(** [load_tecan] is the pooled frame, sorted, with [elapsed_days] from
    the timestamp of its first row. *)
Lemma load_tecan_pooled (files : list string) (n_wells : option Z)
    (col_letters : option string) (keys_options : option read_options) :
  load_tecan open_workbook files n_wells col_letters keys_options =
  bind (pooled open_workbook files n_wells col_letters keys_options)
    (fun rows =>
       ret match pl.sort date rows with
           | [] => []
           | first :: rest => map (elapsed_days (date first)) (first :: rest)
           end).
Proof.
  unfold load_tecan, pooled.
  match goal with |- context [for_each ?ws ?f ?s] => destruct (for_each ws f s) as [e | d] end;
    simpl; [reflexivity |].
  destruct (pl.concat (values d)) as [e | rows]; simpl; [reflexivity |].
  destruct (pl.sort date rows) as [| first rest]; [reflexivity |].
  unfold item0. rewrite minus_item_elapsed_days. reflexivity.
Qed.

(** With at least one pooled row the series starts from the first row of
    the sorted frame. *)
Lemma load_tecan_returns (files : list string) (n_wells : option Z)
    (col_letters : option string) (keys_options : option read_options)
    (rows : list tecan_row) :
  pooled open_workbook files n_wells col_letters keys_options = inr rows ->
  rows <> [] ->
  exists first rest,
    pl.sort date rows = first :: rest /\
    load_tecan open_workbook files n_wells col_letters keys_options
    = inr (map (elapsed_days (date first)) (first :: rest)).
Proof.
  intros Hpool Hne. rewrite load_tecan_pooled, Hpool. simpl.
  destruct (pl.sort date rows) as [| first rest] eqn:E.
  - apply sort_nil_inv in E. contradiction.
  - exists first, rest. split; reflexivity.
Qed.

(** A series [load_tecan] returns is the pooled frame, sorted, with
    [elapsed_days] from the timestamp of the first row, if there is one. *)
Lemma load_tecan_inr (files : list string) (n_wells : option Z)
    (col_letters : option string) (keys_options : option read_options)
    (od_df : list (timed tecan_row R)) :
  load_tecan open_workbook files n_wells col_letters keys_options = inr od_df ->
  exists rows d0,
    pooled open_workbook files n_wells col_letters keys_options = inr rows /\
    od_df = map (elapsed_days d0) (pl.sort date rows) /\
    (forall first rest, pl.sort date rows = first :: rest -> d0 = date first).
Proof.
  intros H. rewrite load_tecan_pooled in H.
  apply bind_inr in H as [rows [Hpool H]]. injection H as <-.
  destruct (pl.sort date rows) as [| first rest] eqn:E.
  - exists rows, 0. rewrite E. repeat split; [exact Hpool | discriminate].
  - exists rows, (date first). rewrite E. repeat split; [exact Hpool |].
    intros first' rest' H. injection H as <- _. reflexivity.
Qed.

◆ The problem:
Look through the entries above. Copy out every line holding the word "unfold".

◆ Solved problem:
  unfold load_tecan, pooled.
  unfold item0. rewrite minus_item_elapsed_days. reflexivity.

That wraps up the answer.